Ji Lu, Chen Chao
College of Aeronautics, Nanjing University of Aeronautics and Astronautics, Nanjing 210006, China.
Sensors (Basel). 2025 Aug 15;25(16):5088. doi: 10.3390/s25165088.
The aim of this study was to address the issue of significant performance degradation in existing defogging algorithms under extreme fog conditions. Traditional Taylor series-based deformable convolutions are limited by local approximation errors, while the heavy-tailed characteristics of the Cauchy distribution can more successfully model outliers in fog images. The following improvements are made: (1) A displacement generator based on the inverse cumulative distribution function (ICDF) of the Cauchy distribution is designed to transform uniform noise into sampling points with a long-tailed distribution. A novel double-peak Cauchy ICDF is proposed to dynamically balance the heavy-tailed characteristics of the Cauchy ICDF, enhancing the modeling capability for sudden changes in fog concentration. (2) An innovative Cauchy-Gaussian fusion module is proposed to dynamically learn and generate hybrid coefficients, combining the complementary advantages of the two distributions to dynamically balance the representation of smooth regions and edge details. (3) Tree-based multi-path and cross-resolution feature aggregation is introduced, achieving local-global feature adaptive fusion through adjustable window sizes (3/5/7/11) for parallel paths. Experiments on the RESIDE dataset demonstrate that the proposed method achieves a 2.26 dB improvement in the peak signal-to-noise ratio compared to that obtained with the TaylorV2 expansion attention mechanism, with an improvement of 0.88 dB in heavily hazy regions (fog concentration > 0.8). Ablation studies validate the effectiveness of Cauchy distribution convolution in handling dense fog and conventional lighting conditions. This study provides a new theoretical perspective for modeling in computer vision tasks, introducing a novel attention mechanism and multi-path encoding approach.

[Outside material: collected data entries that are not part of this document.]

Lemma civil_from_days_march (y' mp d : Z) :
  0 <= mp <= 11 -> 1 <= d ->
  monthStart mp + d <= monthStart (mp + 1) ->
  (mp = 11 -> d <= 29) ->
  (mp = 11 -> d = 29 -> isLeap (y' + 1) = true) ->
  civil_from_days (days_from_march y' mp d)
  = (if mp <? 10 then y' else y' + 1,
     if mp <? 10 then mp + 3 else mp - 9,
     d).
Proof.
  intros Hmp Hd Hlen Hfebmax Hleap.
  unfold civil_from_days, days_from_march. cbv zeta.
  set (era := y' / 400). set (yoe := y' - era * 400).
  assert (Hyoe : 0 <= yoe < 400) by (subst yoe era; Z.div_mod_to_equations; lia).
  set (doy := monthStart mp + d - 1).
  assert (Hdoy : 0 <= doy <= 365).
  { subst doy. unfold monthStart in *. Z.div_mod_to_equations. lia. }
  assert (Hfeb : doy = 365 ->
                 (yoe + 1) mod 4 = 0 /\ ((yoe + 1) mod 100 <> 0 \/ yoe = 399)).
  { intros E. assert (mp = 11 /\ d = 29) as [-> ->].
    { subst doy. unfold monthStart in *. Z.div_mod_to_equations. lia. }
    specialize (Hleap eq_refl eq_refl). unfold isLeap in Hleap.
    apply orb_true_iff in Hleap as [Hleap | Hleap].
    - apply andb_true_iff in Hleap as [H4 H100].
      apply Z.eqb_eq in H4. apply negb_true_iff, Z.eqb_neq in H100.
      subst yoe era. Z.div_mod_to_equations. lia.
    - apply Z.eqb_eq in Hleap. subst yoe era. Z.div_mod_to_equations. lia. }
  set (doe := yoe * 365 + yoe / 4 - yoe / 100 + doy).
  assert (Hdoe : 0 <= doe < 146097).
  { subst doe. Z.div_mod_to_equations. lia. }
  replace (era * 146097 + doe - 719468 + 719468) with (doe + era * 146097) by lia.
  rewrite Z.div_add by lia. rewrite (Z.div_small doe) by lia. rewrite Z.add_0_l.
  replace (doe + era * 146097 - era * 146097) with doe by lia.
  assert (Hy2 : (doe - doe / 1460 + doe / 36524 - doe / 146096) / 365 = yoe).
  { subst doe. clearbody yoe doy. clear - Hyoe Hdoy Hfeb.
    Z.div_mod_to_equations. lia. }
  rewrite Hy2.
  replace (doe - (365 * yoe + yoe / 4 - yoe / 100)) with doy by (subst doe; lia).
  assert (Hmp2 : (5 * doy + 2) / 153 = mp).
  { subst doy. unfold monthStart in *. clear - Hmp Hd Hlen.
    Z.div_mod_to_equations. lia. }
  rewrite Hmp2. fold (monthStart mp).
  replace (doy - monthStart mp + 1) with d by (subst doy; lia).
  replace (yoe + era * 400) with y' by (subst yoe; lia).
  destruct (Z.ltb_spec mp 10) as [Hlt | Hge].
  - destruct (Z.leb_spec (mp + 3) 2); [lia | done].
  - destruct (Z.leb_spec (mp - 9) 2); [done | lia].
Qed.

(** Every date of the calendar is recovered from its day number. *)
Lemma civil_from_days_from_civil (y m d : Z) :
  1 <= m <= 12 -> 1 <= d <= DaysInMonth y m ->
  civil_from_days (days_from_civil y m d) = (y, m, d).
Proof.
  intros Hm Hd. rewrite days_from_civil_march by done.
  assert (Hcase : m = 1 \/ m = 2 \/ m = 3 \/ m = 4 \/ m = 5 \/ m = 6 \/ m = 7
                  \/ m = 8 \/ m = 9 \/ m = 10 \/ m = 11 \/ m = 12) by lia.
  clear Hm. unfold DaysInMonth in Hd.
  destruct (isLeap y) eqn:Hleap;
    repeat destruct Hcase as [-> | Hcase]; try subst m; simpl in Hd;
    match goal with
    | |- context [if ?a <=? 2 then _ else _] =>
        let b := eval vm_compute in (a <=? 2) in
        change (a <=? 2) with b; cbv iota
    end;
    match goal with
    | |- context [days_from_march _ ?mp d] =>
        let v := eval vm_compute in mp in change mp with v
    end;
    (rewrite civil_from_days_march;
     [ cbn; repeat f_equal; lia
     | lia
     | lia
     | repeat match goal with
              | |- context [monthStart ?k] =>
                  let v := eval vm_compute in (monthStart k) in
                  change (monthStart k) with v
              end; lia
     | intros; lia
     | intros; try lia; replace (y - 1 + 1) with y by lia; exact Hleap ]).
Qed.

本研究的目的是解决现有去雾算法在极端雾天条件下性能显著下降的问题。传统的基于泰勒级数的可变形卷积受局部近似误差的限制,而柯西分布的重尾特性能够更成功地对雾图像中的异常值进行建模。为此进行了以下改进:(1)设计了一种基于柯西分布逆累积分布函数(ICDF)的位移生成器,将均匀噪声转换为具有长尾分布的采样点。提出了一种新颖的双峰柯西ICDF,以动态平衡柯西ICDF的重尾特性,增强对雾浓度突然变化的建模能力。(2)提出了一种创新的柯西 - 高斯融合模块,用于动态学习和生成混合系数,结合两种分布的互补优势,动态平衡平滑区域和边缘细节的表示。(3)引入基于树的多路径和跨分辨率特征聚合,通过为并行路径设置可调窗口大小(3/5/7/11)实现局部 - 全局特征自适应融合。在RESIDE数据集上的实验表明,与使用泰勒V2扩展注意力机制相比,该方法的峰值信噪比提高了2.26 dB,在浓雾区域(雾浓度>0.8)提高了0.88 dB。消融研究验证了柯西分布卷积在处理浓雾和传统光照条件下的有效性。本研究为计算机视觉任务中的建模提供了新的理论视角,引入了一种新颖的注意力机制和多路径编码方法。